I confess. I do it. Maybe you do it too. Before leaving the house, or even picking up the telephone, I take a deep (ish) breath and slap on a big smile.
My reasons for doing this are many and varied. I don't want people to feel intimidated or uncomfortable by seeing that I'm having a bad day. Or even just what I consider to be a normal day. People have enough problems of their own without worrying about mine, I tell myself.

Wearing the 'big smile mask' does have its benefits. No-one wants to live inside a perpetual pity party, and sometimes you do have to fake it to make it. Far from being hurt or offended when people tell  me that I don't look sick, my mask awards itself bonus points. I'm saddened when people offer me a seat on the bus; sometimes I tell myself that I must look radiantly pregnant, rather than pale, dizzy and nauseous.
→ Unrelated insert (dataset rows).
(** ** [Symbol.__init__] and [Symbol.parse] *)

(** [Symbol.all_symbols[k] = s]: the value of a key that is present is
    replaced where it stands.  Where a dict puts a new key in its
    iteration order is its own business; it is put last here. *)
Fixpoint dict_set (k : string) (s : Symbol) (t : table) : table :=
  match t with
  | [] => [(k, s)]
  | (k', s') :: t' =>
      if String.eqb k k' then (k', s) :: t' else (k', s') :: dict_set k s t'
  end.

Definition tab : string := String (ascii_of_nat 9) EmptyString.

(** [Symbol.__init__(self, tk, symbol, menu)].  The test [menu is Menu]
    compares the argument with the class itself, which no caller passes:
    the symbol never gets a parent and no menu ever gets the symbol. *)
Definition Symbol_init (tk : Tokenizer.t) (name : string) : M unit :=
  fun w =>
    print (" | " ++ tab ++ "config '" ++ name ++ "' ")
          (with_symbols
             (dict_set name
                (new_symbol name (Tokenizer.get_lineno tk)
                            (Tokenizer.get_file_name tk))
                (all_symbols w))
             w).
(** * Istanbul BFT consensus core and the EVM context

    A shallow embedding of [consensus/istanbul/core] (the methods of [core]
    in core.go and the components its tests exercise), of [core/evm.go]
    (the context of the EVM, its two caching closures, transfers) and of
    the minimum client version check, together with the properties the
    specification states about the consensus core and further properties
    read off the code.

    Layout: integers and outcomes, the data model (views, messages,
    certificates, validator sets, message sets, round state), the
    round-change set, the [core] value with its methods and handlers, a
    concrete validator set and backend for the scenarios, the EVM context,
    the version check, the vocabulary of the properties; then the
    properties of the specification, each applied to a scenario, the tests
    of the package replayed, and the further properties of core.go, of
    evm.go and of the version check with their scenarios. *)

From Stdlib Require Import ZArith List Lia Bool Strings.String Strings.Byte.
From stdpp Require Import base option list sorting gmap.

Import ListNotations.
Local Open Scope Z_scope.

(** ** Integers as Go has them *)

Module BigInt.
(** [big.Int.Uint64]: the low 64 bits of the magnitude. *)
Definition Uint64 (x : Z) : Z := Z.abs x mod 2 ^ 64.

(** Two's complement reading of a 64-bit pattern, the result of every
    [int64] operation. *)
Definition wrap_int64 (z : Z) : Z := (z + 2 ^ 63) mod 2 ^ 64 - 2 ^ 63.

(** [big.Int.Int64]: [int64(low64(abs))], negated when [x] is negative. *)
Definition Int64 (x : Z) : Z :=
  let v := wrap_int64 (Z.abs x mod 2 ^ 64) in
  if x <? 0 then wrap_int64 (- v) else v.

(** [a.Cmp(b)] as -1, 0 or 1. *)
Definition Cmp (a b : Z) : Z :=
  match a ?= b with Lt => -1 | Eq => 0 | Gt => 1 end.
End BigInt.

(** ** Outcomes

    A method either returns or the goroutine panics (an explicit [panic(..)]
    or a nil dereference). *)

Inductive outcome (A : Type) : Type :=
| Returned (a : A)
| Panicked (why : string).
Arguments Returned {A} a.
Arguments Panicked {A} why.

Definition obind {A B} (m : outcome A) (k : A -> outcome B) : outcome B :=
  match m with
  | Returned a => k a
  | Panicked w => Panicked w
  end.

Declare Scope outcome_scope.
Delimit Scope outcome_scope with outcome.
Notation "'let!' x ':=' m 'in' k" := (obind m (fun x => k))
  (at level 10, x pattern, m at level 100, k at level 200) : outcome_scope.
Local Open Scope outcome_scope.

(** Dereferencing a pointer that may be nil. *)
Definition deref {A} (p : option A) : outcome A :=
  match p with
  | Some a => Returned a
  | None => Panicked "invalid memory address or nil pointer dereference"
  end.

(** ** Data model *)

(** Account identifiers and hashes, as the integers their bytes encode. *)
Abbreviation Address := N (only parsing).
Abbreviation Hash := N (only parsing).

(** The stable error values of the package (errors.go and the backend). *)
Inductive Err : Type :=
| errInconsistentSubject
| errOldMessage
| errFutureMessage
| errInvalidMessage
| errUnauthorizedAddress
| errFailedDecodePrepare
| errInvalidPreparedCertificateNumMsgs
| errInvalidPreparedCertificateMsgCode
| errInvalidPreparedCertificateMsgView
| errInvalidPreparedCertificateDigestMismatch
| errInvalidPreparedCertificateDuplicate
| errFailedCreateRoundChangeCertificate
| errBackend (code : N).

#[global] Instance Err_eq_dec : EqDecision Err.
Proof. solve_decision. Defined.

(** The states of [core], in the order of their [iota] declaration. *)
Inductive State : Type :=
| StateAcceptRequest
| StatePreprepared
| StatePrepared
| StateCommitted
| StateWaitingForNewRound.

#[global] Instance State_eq_dec : EqDecision State.
Proof. solve_decision. Defined.

Definition State_rank (s : State) : Z :=
  match s with
  | StateAcceptRequest => 0
  | StatePreprepared => 1
  | StatePrepared => 2
  | StateCommitted => 3
  | StateWaitingForNewRound => 4
  end.

(** [s.Cmp(y)]. *)
Definition State_Cmp (s y : State) : Z := BigInt.Cmp (State_rank s) (State_rank y).

Inductive MsgCode : Type := MsgPreprepare | MsgPrepare | MsgCommit | MsgRoundChange.

#[global] Instance MsgCode_eq_dec : EqDecision MsgCode.
Proof. solve_decision. Defined.

Record View : Type := mkView { Sequence : Z; Round : Z }.

#[global] Instance View_eq_dec : EqDecision View.
Proof. solve_decision. Defined.

(** [v.Cmp(y)]: sequence first, then round. *)
Definition View_Cmp (v y : View) : Z :=
  if decide (BigInt.Cmp (Sequence v) (Sequence y) ≠ 0)
  then BigInt.Cmp (Sequence v) (Sequence y)
  else BigInt.Cmp (Round v) (Round y).

Record Subject : Type := mkSubject { SubjectView : View; Digest : Hash }.
(** * Ledger, reconciliation and TDS logic of the freight application

    A shallow embedding of
    - [backend/src/controllers/paymentController.ts]
      ([updateThnStatus], [createPayment]),
    - the truck-hiring-note controller ([createTruckHiringNote]),
    - the zod schema [createPaymentSchema] of [utils/validation], and
    - the front-end [LedgerService]
      ([generateClientLedger], [generateCompanyLedger]),
    - the other handlers of the two controllers ([deletePayment],
      [getTruckHiringNotes], [getTruckHiringNoteById],
      [recalculateThnStatus], [updateTruckHiringNote],
      [deleteTruckHiringNote]),
    - the front-end PDF service ([generatePdf], [generateMultiPagePdf],
      [generateDocumentPdf], [printToPdfFile]), and
    - the object the payment form [UniversalPaymentForm] submits.

    Conventions.
    - A JavaScript [number] that holds money or a rate is a rational [Q];
      equalities between amounts are stated with [==].  Document and
      voucher numbers are naturals [N].  [NaN] only arises from parsing a
      date and is the [None] of [option Z].
    - [undefined]/[null] fields are [option]s; [x || d] is written out with
      the falsy values of the type at hand.
    - MongoDB collections are explicit state ([Db]); an [async] function is
      a state transformer returning [result], where [Throw] is a rejected
      promise. *)

From Stdlib Require Import ZArith NArith QArith Qminmax Qabs Qround Lqa Lia.
From Stdlib Require Import String Ascii List Sorted Permutation DecimalString.
From stdpp Require Import base option list gmap strings sorting.
Import ListNotations.

Local Open Scope string_scope.
Local Open Scope Q_scope.

(** ** Numbers and strings *)

(** [x || 0] on an optional amount: [undefined], [null] and [0] give [0]. *)
Definition orZero (x : option Q) : Q :=
  match x with
  | Some q => if Qeq_bool q 0 then 0 else q
  | None => 0
  end.

(** [s || d] on an optional string: [undefined] and [''] give [d]. *)
Definition orStr (s : option string) (d : string) : string :=
  match s with
  | Some "" | None => d
  | Some t => t
  end.

(** Truthiness of an optional string. *)
Definition truthyStr (s : option string) : bool :=
  match s with
  | Some "" | None => false
  | Some _ => true
  end.

(** [Math.max(0, x)]. *)
Definition max0 (x : Q) : Q := Qmax 0 x.

(** The sum of [f] over a list, used to state what the code accumulates. *)
Definition sumOver {A} (f : A -> Q) (l : list A) : Q :=
  fold_right (fun x acc => f x + acc) 0 l.

(** [q <= 0] and [q > 0] as the tests of the source. *)
Definition leb0 (q : Q) : bool := Qle_bool q 0.
Definition gtb0 (q : Q) : bool := negb (Qle_bool q 0).

(** ** Enumerations of [types] *)

Inductive THNStatus := UNPAID | PARTIALLY_PAID | PAID.

Inductive InvoiceStatus := INV_UNPAID | INV_PARTIALLY_PAID | INV_PAID.

Inductive PaymentType := ADVANCE | RECEIPT | PAYMENT.

Inductive PaymentMode := CASH | CHEQUE | NEFT | RTGS | UPI.

#[global] Instance PaymentType_eq_dec : EqDecision PaymentType.
Proof. solve_decision. Defined.

#[global] Instance THNStatus_eq_dec : EqDecision THNStatus.
Proof. solve_decision. Defined.

Definition isAdvance (t : PaymentType) : bool := bool_decide (t = ADVANCE).
Definition isReceipt (t : PaymentType) : bool := bool_decide (t = RECEIPT).

Definition PaymentMode_str (m : PaymentMode) : string :=
  match m with
  | CASH => "Cash" | CHEQUE => "Cheque" | NEFT => "NEFT" | RTGS => "RTGS" | UPI => "UPI"
  end.

Definition parsePaymentType (s : string) : option PaymentType :=
  if String.eqb s "Advance" then Some ADVANCE
  else if String.eqb s "Receipt" then Some RECEIPT
  else if String.eqb s "Payment" then Some PAYMENT
  else None.

Definition parsePaymentMode (s : string) : option PaymentMode :=
  if String.eqb s "Cash" then Some CASH
  else if String.eqb s "Cheque" then Some CHEQUE
  else if String.eqb s "NEFT" then Some NEFT
  else if String.eqb s "RTGS" then Some RTGS
  else if String.eqb s "UPI" then Some UPI
  else None.

(** A 12-byte MongoDB [ObjectId], as the number it encodes. *)
Definition ObjectId := N.
Bind Scope N_scope with ObjectId.

(** Decimal rendering of a number inside a template literal. *)
Definition showN (n : N) : string :=
  NilZero.string_of_uint (N.to_uint n).

(** The test [/^[0-9a-fA-F]{24}$/] of [createPayment]. *)
Definition isHexDigit (c : ascii) : bool :=
  let n := nat_of_ascii c in
  ((48 <=? n) && (n <=? 57) || (65 <=? n) && (n <=? 70) || (97 <=? n) && (n <=? 102))%nat.

Definition isHex24 (s : string) : bool :=
  (String.length s =? 24)%nat && forallb isHexDigit (list_ascii_of_string s).

(** [String.prototype.trimStart], with strings read as UTF-8: the white
    space and line terminators of ECMAScript are the six ASCII ones and
    nineteen code points of two or three bytes. *)
Local Open Scope nat_scope.

Fixpoint dropWhite (fuel : nat) (bs : list nat) : list nat :=
  match fuel with
  | O => bs
  | S fuel' =>
      match bs with
      | 194 :: 160 :: r => dropWhite fuel' r
      | 225 :: 154 :: 128 :: r => dropWhite fuel' r
      | 226 :: 128 :: b :: r =>
          if (128 <=? b) && (b <=? 138) || (b =? 168) || (b =? 169) || (b =? 175)
          then dropWhite fuel' r else bs
      | 226 :: 129 :: 159 :: r => dropWhite fuel' r
      | 227 :: 128 :: 128 :: r => dropWhite fuel' r
      | 239 :: 187 :: 191 :: r => dropWhite fuel' r
      | b :: r => if (9 <=? b) && (b <=? 13) || (b =? 32) then dropWhite fuel' r else bs
      | [] => []
      end
  end.

Definition trimStart (s : string) : string :=
  string_of_list_ascii
    (List.map ascii_of_nat
       (dropWhite (String.length s) (List.map nat_of_ascii (list_ascii_of_string s)))).

(** [s.trim().length > 0] fails exactly when nothing is left of [s]. *)
Definition isBlank (s : string) : bool := String.eqb (trimStart s) "".

(** [s.slice(-6)] *)
Definition sliceLast6 (s : string) : string :=
  String.substring (String.length s - 6) 6 s.

Local Close Scope nat_scope.

(** ** Request validation ([utils/validation]) *)

Module Validation.

(** A JSON value of the request body; a missing key reads as [JUndefined]. *)
Inductive Json :=
| JUndefined
| JNull
| JBool (b : bool)
| JNumber (q : Q)
| JString (s : string)
| JCompound.

(** The keys of the body that [createPaymentSchema] looks at (zod strips
    the others). *)
Record RawPayment := mkRawPayment {
  raw_invoiceId : Json;
  raw_truckHiringNoteId : Json;
  raw_customer : Json;
  raw_amount : Json;
  raw_date : Json;
  raw_type : Json;
  raw_mode : Json;
  raw_referenceNo : Json;
  raw_notes : Json;
  raw_tdsApplicable : Json;
  raw_tdsRate : Json;
  raw_tdsAmount : Json;
  raw_tdsDate : Json
}.
(** * azure_rm_securitygroup_facts: a shallow embedding

    The module [azure_rm_securitygroup_facts.py] answers one query per
    invocation: either the facts of one named network security group, or the
    facts of every security group of a resource group.  The class
    [AzureRMSecurityGroupFacts] is embedded method by method over a small
    monad that threads the instance ([self]) and the trace of calls made to
    collaborators, and that distinguishes the three ways a Python call ends:
    it returns, it raises, or the process exits through [fail]. *)

From Stdlib Require Import String List Bool ZArith Lia.
Import ListNotations.
Open Scope string_scope.
Open Scope list_scope.

Set Implicit Arguments.

(** ** Python values the module handles *)

(** Exception classes that the two [except] clauses of the module tell
    apart.  [CloudError] is [msrestazure.azure_exceptions.CloudError];
    [OtherException] stands for any other class deriving from [Exception];
    [NonException] for a [BaseException] outside [Exception]
    (KeyboardInterrupt, SystemExit). *)
Inductive exc_class : Type :=
| CloudError
| OtherException
| NonException.

(** An exception instance: its class, the HTTP status the provider answered
    with (when there is one) and the text [str(exc)] gives. *)
Record py_exc : Type := mk_exc {
  exc_cls : exc_class;
  status_code : option Z;
  exc_str : string
}.

(** [isinstance(e, CloudError)], the test of [except CloudError]. *)
Definition isinstance_CloudError (e : py_exc) : bool :=
  match exc_cls e with
  | CloudError => true
  | _ => false
  end.

(** [isinstance(e, Exception)], the test of [except Exception]. *)
Definition isinstance_Exception (e : py_exc) : bool :=
  match exc_cls e with
  | NonException => false
  | _ => true
  end.

(** The provider's way of saying that the named resource does not exist:
    a [CloudError] carrying status 404. *)
Definition is_not_found (e : py_exc) : bool :=
  isinstance_CloudError e &&
  match status_code e with
  | Some c => Z.eqb c 404
  | None => false
  end.

(** A string attribute that may still be [None]. *)
Definition py_str := option string.

(** ['{0}'.format(v)] for such a value. *)
Definition format0 (v : py_str) : string :=
  match v with
  | Some s => s
  | None => "None"
  end.

(** How a call ends. [Exited] is the process ending in [fail_json]. *)
Inductive outcome (A : Type) : Type :=
| Returned (a : A)
| Raised (e : py_exc)
| Exited (msg : string).

Arguments Returned {A} a.
Arguments Raised {A} e.
Arguments Exited {A} msg.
I try to forget about the face behind my smiling, kind, generous and bubbly mask. The face that sometimes just wants visitors to go away so that it can be freed from the stifling burden of the mask, but that resents the loneliness and boredom of being mostly housebound and alone. The face that is pale from anaemia (and from lack of sunshine, and from the autonomic dysfunction that thinks blood is better stored in my feet than my head); the eyes that are ringed with the darkness of too many broken and sleepless nights; the mouth that is twisted with pain. This face cries out for people to care, and for them to offer the help that the mask so proudly refuses

This face is part of my reality.

But maybe the mask is also a part of my reality.

The mask allows me to step outside myself. It allows me to feel that the smiles directed at me are friendly rather than pitying, and that offers of help are chivalrous rather than dutiful. It allows me to focus on being the me that is buried beneath the hefty weight of chronic illness.

Maybe, in fact, the mask is simply a copy of the 'real me' that has become trapped under another mask - the mask of chronic illness and disability. Displaying this mask, though an inadequate, pale imitation of what I might be without the illness, allows me to be me.

And with that, I take another (not very) deep breath, slap on some bright lipstick, and take my mask out into the real world with me.